Born in 1960 in Berlin, trained at Lette Verein Berlin, followed by engagements as advertising photographer, the very first one even at Germany's famous Otto Group in Hamburg, and later in London and New York. In 1986, she got her master’s certificate at the "Heinz Bindseil" Academy for Photography in Hamburg.
She was photo editor at German newspapers taz (1988-1994) and Tagesspiegel (1994-2002) and, in addition, worked as a professor for architecture photography at Technische Fachhochschule Berlin for thirteen years, until 2004.

 

Goldschürfer Jungs im Sudan, 2017, Foto Katharina Eglau
Gold miner in Sudan, 2017
© Katharina Eglau

Since 1999, she has been a member of the Bonn photo agency Joker in the fields of Middle East, Africa, and religions. Her photography was published in numerous of the renowned national German daily and weekly papers, as well as in publications of Austria and Switzerland – and in our local paper, the Südwest Presse Ulm.

Goldschürfer im Sudan 2017 Foto Katharina Eglau
Gold miner in Sudan, 2017
© Katharina Eglau

Since 1999, Katharina has undertaken months of research trips not only to countries of the Orient, but also to the USA, Uzbekistan, France, Colombia, or Ghana.
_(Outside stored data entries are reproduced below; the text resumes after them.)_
Lemma opens_insert (rs : list reader) i r : rd_open <$> <[i := r]> rs = <[i := rd_open r]> (opens rs).
Proof. apply list_fmap_insert. Qed.
Lemma insert_alter (o : list Z) i v f : o !! i = Some v -> <[i := f v]> o = alter f i o.
Proof. intros H. apply list_eq. intros j. destruct (decide (j = i)) as [->|Hj].
  - rewrite list_lookup_alter_eq, list_lookup_insert_eq by (by eapply lookup_lt_Some). by rewrite H.
  - by rewrite list_lookup_insert_ne, list_lookup_alter_ne by done.
Qed.
Lemma opens_same (rs : list reader) i r r' : rs !! i = Some r -> rd_open r' = rd_open r -> opens (<[i := r']> rs) = opens rs.
Proof. intros Hr Hr'. rewrite opens_insert, Hr'. apply list_insert_id. by rewrite list_lookup_fmap, Hr. Qed.
Lemma opens_after (rs : list reader) i r v : rs !! i = Some r -> opens (<[i := after r v]> rs) = foldr one_more (opens rs) (add_token i v []).
Proof.
  intros Hr. destruct v as [c|proto w|c]; cbn [after add_token foldr]; [by eapply opens_same| |by eapply opens_same].
  rewrite opens_insert. cbn [rd_open]. change (rd_open r + 1) with (Z.succ (rd_open r)). apply (insert_alter (opens rs) i (rd_open r) Z.succ). by rewrite list_lookup_fmap, Hr.
Qed.
Lemma names_after (rs : list reader) i r r' : rs !! i = Some r -> rd_name r' = rd_name r -> rd_name <$> <[i := r']> rs = rd_name <$> rs.
Proof. intros Hr Hr'. rewrite list_fmap_insert, Hr'. apply list_insert_id. by rewrite list_lookup_fmap, Hr. Qed.

Lemma drop_insert_next {A} (l : list A) i x : drop (S i) (<[i := x]> l) = drop (S i) l.
Proof. apply drop_insert_lt. lia. Qed.

(** A token that an enumeration hands out: out of its transaction and without slots. *)
Definition fresh_token (k : tkn) : Prop := pt_intxn (tk_tok k) = false /\ pt_slots (tk_tok k) = [].

Lemma visit_fresh c v i : visits c v -> Forall fresh_token (add_token i v []).
Proof.
  intros [| proto c1 w2 w3 _ _ Hb Hp|]; cbn [add_token]; [apply Forall_nil_2| |apply Forall_nil_2].
  apply Forall_cons_2; [|apply Forall_nil_2]. destruct (probed_end _ _ _ _ _ Hb Hp) as [Ht Hs]. unfold fresh_token. cbn [tk_tok].
  destruct (end_run w3 Ht) as [_ ->]. by split.
Qed.
Lemma add_token_app i v ks : add_token i v ks = add_token i v [] ++ ks.
Proof. by destruct v. Qed.

Lemma enum_loop_ok n : forall i ks (rs : list reader) vs, length rs = (i + n)%nat -> Forall2 (fun r v => visits (rd_card r) v) (drop i rs) vs ->
  exists rs' new, enum_loop fuel n i ks rs = (Ok (tokens_from i vs ks), rs') /\ tokens_from i vs ks = new ++ ks /\
    opens rs' = foldr one_more (opens rs) new /\ Forall (fun k => fresh_token k /\ (tk_rdr k < length rs)%nat) new /\
    rd_name <$> rs' = rd_name <$> rs.
Proof.
  induction n as [|n IH]; intros i ks rs vs Hl Hv.
  - rewrite drop_ge in Hv by lia. apply Forall2_nil_inv_l in Hv as ->. exists rs, []. by split_and!.
  - destruct (lookup_lt_is_Some_2 rs i) as [r Hr]; [lia|]. rewrite (drop_S rs r i Hr) in Hv.
    apply Forall2_cons_inv_l in Hv as (v & vs' & Hv & Hvs & ->). rewrite (enum_step n i ks rs r v Hr Hv).
    destruct (IH (S i) (add_token i v ks) (<[i := after r v]> rs) vs') as (rs' & new & E & Hnew & Ho & Hf & Hn).
    { rewrite length_insert. lia. }
    { by rewrite drop_insert_next. }
    exists rs', (new ++ add_token i v []). cbn [tokens_from]. split_and!.
    + exact E.
    + by rewrite Hnew, (add_token_app i v ks), app_assoc.
    + by rewrite Ho, foldr_app, (opens_after _ _ _ _ Hr).
    + rewrite length_insert in Hf. apply Forall_app. split; [done|]. pose proof (visit_fresh _ _ i Hv) as Hfr.
      destruct v; cbn [add_token] in *; [apply Forall_nil_2| |apply Forall_nil_2].
      apply Forall_cons in Hfr as [Hfr _]. apply Forall_cons_2; [|apply Forall_nil_2]. split; [done|]. cbn [tk_rdr]. lia.
    + rewrite Hn. eapply names_after; [exact Hr|]. by destruct v.
Qed.

Lemma more_less k o : one_less (one_more k o) k = o.
Proof.
  unfold one_less, one_more. generalize (tk_rdr k). induction o as [|z o IH]; intros [|i]; cbn; try done; f_equal; [lia|apply IH].
Qed.

Lemma release_ok ks : forall (rs : list reader) (o : list Z), Forall fresh_token ks -> opens rs = foldr one_more o ks -> Forall (fun k => (tk_rdr k < length rs)%nat) ks ->
  exists rs', piv_release ks rs = (Ok tt, rs') /\ opens rs' = o.
Proof.
  induction ks as [|k ks IH]; intros rs o Hf Ho Hin; cbn [piv_release]; [by exists rs|].
  apply Forall_cons in Hf as [[Ht Hs] Hf]. apply Forall_cons in Hin as [Hk Hin]. rewrite Ht. cbn [negb verify]. rewrite cbind_ret_l.
  destruct (lookup_lt_is_Some_2 rs (tk_rdr k) Hk) as [r Hr]. rewrite (cbind_ok _ _ _ _ _ (disconnect_ok _ SCARD_LEAVE_CARD _ _ Hr)), Hs.
  cbn [existsb]. rewrite cbind_ret_l. apply IH; [done| |by rewrite length_insert].
  rewrite opens_insert. cbn [rd_open]. change (rd_open r - 1) with (Z.pred (rd_open r)).
  rewrite (insert_alter (opens rs) (tk_rdr k) (rd_open r) Z.pred) by (by rewrite list_lookup_fmap, Hr).
  change (one_less (opens rs) k = foldr one_more o ks). rewrite Ho. cbn [foldr]. apply more_less.
Qed.

(** ** One reader of a search *)

Inductive seek := Miss (c : card) | Hit (proto : Z) (w : world).

(** The card is not there, is let go again, or answers with a CHUID that matches (or without one, when none is asked for). *)
Inductive seeks (guid : list Z) (c : card) : seek -> Prop :=
| seek_away e c1 : SCardConnect c = (inl e, c1) -> seeks guid c (Miss c1)
| seek_no_txn proto c1 e w2 : SCardConnect c = (inr proto, c1) -> known_proto proto = true ->
    piv_txn_begin fuel (World piv_token_calloc c1) = (Er (Err e), w2) -> seeks guid c (Miss (SCardDisconnect SCARD_RESET_CARD (w_card w2)))
| seek_no_piv proto c1 w2 e w3 : SCardConnect c = (inr proto, c1) -> known_proto proto = true ->
    piv_txn_begin fuel (World piv_token_calloc c1) = (Ok tt, w2) -> piv_select fuel w2 = (Er (Err e), w3) ->
    seeks guid c (Miss (SCardDisconnect SCARD_RESET_CARD (w_card (ended w3))))
| seek_chuid proto c1 w2 w3 w4 : SCardConnect c = (inr proto, c1) -> known_proto proto = true ->
    piv_txn_begin fuel (World piv_token_calloc c1) = (Ok tt, w2) -> piv_select fuel w2 = (Ok tt, w3) -> piv_read_chuid fuel w3 = (Ok tt, w4) ->
    seeks guid c (if bool_decide (guid = []) || negb (guid_prefix guid (w_tok w4))
                  then Miss (SCardDisconnect SCARD_RESET_CARD (w_card (ended w4))) else Hit proto w4)
| seek_no_chuid proto c1 w2 w3 e w4 : SCardConnect c = (inr proto, c1) -> known_proto proto = true ->
    piv_txn_begin fuel (World piv_token_calloc c1) = (Ok tt, w2) -> piv_select fuel w2 = (Ok tt, w3) -> piv_read_chuid fuel w3 = (Er (Err e), w4) ->
    seeks guid c (if errf_caused_by (Some e) "NotFoundError" && bool_decide (guid = []) then Hit proto (snd (no_chuid w4))
                  else Miss (SCardDisconnect SCARD_RESET_CARD (w_card (ended w4)))).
With Martin Gehlen she lived in Egypt from 2008 to 2017, then in Tunisia until 2021. Together working on their reports they visited all nations of the Arabic and Islamic world.

Martin Gehlen

1956-2021, was a widely read Middle East correspondent, known for his articles and analyses that were considered to be profound and were published in numerous German-language publications.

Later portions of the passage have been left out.